(Saved entries)
◆ ◆ ◆ ◆ ◆ ◆ ◆
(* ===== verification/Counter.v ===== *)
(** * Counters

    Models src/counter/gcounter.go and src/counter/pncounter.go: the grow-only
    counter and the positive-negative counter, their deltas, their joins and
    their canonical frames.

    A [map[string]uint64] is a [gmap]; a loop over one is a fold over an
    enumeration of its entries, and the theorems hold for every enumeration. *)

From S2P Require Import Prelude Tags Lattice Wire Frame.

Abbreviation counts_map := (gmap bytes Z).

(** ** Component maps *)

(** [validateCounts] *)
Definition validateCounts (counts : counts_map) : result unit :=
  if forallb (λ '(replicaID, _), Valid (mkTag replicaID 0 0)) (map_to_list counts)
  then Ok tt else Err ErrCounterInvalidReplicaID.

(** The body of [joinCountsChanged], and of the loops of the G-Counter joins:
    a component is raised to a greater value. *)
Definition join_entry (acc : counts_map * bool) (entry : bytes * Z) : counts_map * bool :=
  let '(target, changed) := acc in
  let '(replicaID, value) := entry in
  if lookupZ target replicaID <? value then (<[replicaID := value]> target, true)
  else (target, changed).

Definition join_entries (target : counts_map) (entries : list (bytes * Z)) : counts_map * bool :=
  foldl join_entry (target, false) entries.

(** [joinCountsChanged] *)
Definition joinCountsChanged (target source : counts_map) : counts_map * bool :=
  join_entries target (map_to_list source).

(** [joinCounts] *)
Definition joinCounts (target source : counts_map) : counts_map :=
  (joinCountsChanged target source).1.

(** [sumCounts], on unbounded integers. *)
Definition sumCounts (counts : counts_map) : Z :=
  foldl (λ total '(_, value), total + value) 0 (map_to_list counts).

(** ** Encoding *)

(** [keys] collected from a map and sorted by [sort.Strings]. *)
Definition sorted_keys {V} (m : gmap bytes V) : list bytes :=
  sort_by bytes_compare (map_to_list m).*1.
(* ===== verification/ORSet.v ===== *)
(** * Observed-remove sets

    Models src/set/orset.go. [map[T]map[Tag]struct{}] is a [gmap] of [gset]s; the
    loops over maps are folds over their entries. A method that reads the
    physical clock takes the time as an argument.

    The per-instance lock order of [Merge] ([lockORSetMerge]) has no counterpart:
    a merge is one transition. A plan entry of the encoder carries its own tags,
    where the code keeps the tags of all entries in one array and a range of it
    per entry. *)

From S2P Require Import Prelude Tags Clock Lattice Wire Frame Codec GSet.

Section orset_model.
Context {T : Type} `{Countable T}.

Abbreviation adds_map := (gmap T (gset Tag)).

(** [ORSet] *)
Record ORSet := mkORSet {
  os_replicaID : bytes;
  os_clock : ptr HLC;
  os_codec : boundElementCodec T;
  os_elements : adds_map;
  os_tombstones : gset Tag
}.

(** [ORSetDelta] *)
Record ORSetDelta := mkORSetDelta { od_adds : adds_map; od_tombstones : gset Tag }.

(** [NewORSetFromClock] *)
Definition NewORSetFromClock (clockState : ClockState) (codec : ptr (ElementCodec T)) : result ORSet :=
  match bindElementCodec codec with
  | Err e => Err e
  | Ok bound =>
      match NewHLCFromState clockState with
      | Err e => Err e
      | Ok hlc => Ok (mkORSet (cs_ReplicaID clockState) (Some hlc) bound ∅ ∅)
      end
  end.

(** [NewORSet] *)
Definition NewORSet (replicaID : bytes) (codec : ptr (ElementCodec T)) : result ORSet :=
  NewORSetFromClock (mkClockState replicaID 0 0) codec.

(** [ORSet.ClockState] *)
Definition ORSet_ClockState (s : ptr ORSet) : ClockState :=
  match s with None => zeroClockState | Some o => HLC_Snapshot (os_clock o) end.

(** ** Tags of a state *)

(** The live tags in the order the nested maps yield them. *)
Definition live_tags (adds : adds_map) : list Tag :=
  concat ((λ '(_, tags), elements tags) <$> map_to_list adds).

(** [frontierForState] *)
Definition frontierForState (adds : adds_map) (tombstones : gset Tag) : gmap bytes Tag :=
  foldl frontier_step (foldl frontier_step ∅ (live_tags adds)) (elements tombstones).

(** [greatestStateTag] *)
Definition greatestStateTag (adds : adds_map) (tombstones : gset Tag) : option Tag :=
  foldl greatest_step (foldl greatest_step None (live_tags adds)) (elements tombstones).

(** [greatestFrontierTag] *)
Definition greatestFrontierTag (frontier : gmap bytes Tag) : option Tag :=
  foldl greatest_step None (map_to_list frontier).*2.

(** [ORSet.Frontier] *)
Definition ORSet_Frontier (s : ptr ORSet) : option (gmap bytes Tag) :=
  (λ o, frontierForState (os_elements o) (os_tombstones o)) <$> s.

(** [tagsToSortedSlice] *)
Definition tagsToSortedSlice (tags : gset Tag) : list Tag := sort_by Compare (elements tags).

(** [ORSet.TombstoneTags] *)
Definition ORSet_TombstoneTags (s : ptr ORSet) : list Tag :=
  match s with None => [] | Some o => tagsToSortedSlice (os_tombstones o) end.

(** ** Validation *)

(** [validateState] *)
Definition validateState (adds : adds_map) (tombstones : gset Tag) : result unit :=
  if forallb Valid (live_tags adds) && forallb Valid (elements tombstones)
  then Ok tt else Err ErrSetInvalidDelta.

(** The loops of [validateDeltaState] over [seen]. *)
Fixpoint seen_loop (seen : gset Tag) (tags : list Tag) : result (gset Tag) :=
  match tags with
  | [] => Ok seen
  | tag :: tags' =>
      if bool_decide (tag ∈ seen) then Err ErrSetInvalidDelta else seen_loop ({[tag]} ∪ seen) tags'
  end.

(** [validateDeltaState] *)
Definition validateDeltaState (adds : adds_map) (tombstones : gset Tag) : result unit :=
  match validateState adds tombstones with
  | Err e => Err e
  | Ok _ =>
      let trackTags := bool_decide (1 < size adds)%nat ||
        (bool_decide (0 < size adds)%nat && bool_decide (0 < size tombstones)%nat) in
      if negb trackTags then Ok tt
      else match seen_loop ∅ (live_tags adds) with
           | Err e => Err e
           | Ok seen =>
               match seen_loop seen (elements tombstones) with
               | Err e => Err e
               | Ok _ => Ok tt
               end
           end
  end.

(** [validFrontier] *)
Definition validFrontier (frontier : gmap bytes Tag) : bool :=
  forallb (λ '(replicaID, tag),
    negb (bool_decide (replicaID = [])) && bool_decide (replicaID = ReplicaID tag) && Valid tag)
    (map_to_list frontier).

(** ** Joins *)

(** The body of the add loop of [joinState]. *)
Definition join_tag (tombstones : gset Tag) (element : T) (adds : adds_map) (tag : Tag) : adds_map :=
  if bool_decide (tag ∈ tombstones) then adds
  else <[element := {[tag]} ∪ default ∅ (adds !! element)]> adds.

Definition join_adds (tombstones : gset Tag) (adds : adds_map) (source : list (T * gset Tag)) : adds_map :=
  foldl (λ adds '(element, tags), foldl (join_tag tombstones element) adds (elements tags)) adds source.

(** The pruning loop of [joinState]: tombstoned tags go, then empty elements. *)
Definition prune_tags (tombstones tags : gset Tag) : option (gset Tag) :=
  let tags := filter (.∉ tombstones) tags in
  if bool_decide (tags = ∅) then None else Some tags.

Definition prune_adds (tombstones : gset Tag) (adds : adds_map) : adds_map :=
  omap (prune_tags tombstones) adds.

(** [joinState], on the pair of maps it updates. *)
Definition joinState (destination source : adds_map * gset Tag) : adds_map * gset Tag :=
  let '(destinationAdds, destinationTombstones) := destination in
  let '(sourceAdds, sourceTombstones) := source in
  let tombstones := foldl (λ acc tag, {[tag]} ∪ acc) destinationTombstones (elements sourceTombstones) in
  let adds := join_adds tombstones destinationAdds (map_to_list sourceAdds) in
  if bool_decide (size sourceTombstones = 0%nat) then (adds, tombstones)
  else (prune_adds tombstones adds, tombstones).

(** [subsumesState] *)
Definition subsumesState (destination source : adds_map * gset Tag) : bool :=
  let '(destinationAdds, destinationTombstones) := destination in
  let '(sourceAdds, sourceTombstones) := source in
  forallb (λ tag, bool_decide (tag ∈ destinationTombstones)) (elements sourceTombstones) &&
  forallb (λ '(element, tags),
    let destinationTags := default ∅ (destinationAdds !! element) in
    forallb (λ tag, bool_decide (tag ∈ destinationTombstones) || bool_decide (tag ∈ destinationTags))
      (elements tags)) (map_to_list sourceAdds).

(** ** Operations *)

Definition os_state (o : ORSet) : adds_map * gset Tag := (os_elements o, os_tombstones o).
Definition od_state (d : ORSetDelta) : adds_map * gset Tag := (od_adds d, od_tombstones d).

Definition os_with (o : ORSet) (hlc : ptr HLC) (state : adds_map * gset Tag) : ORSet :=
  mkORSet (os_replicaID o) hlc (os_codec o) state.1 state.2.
◆ ◆ ◆ ◆ ◆ ◆ ◆
■ Exercise description ■
Look over the records above and copy each line that includes the string "Wire".

■ Answer to the exercise ■
From S2P Require Import Prelude Tags Lattice Wire Frame.
From S2P Require Import Prelude Tags Clock Lattice Wire Frame Codec GSet.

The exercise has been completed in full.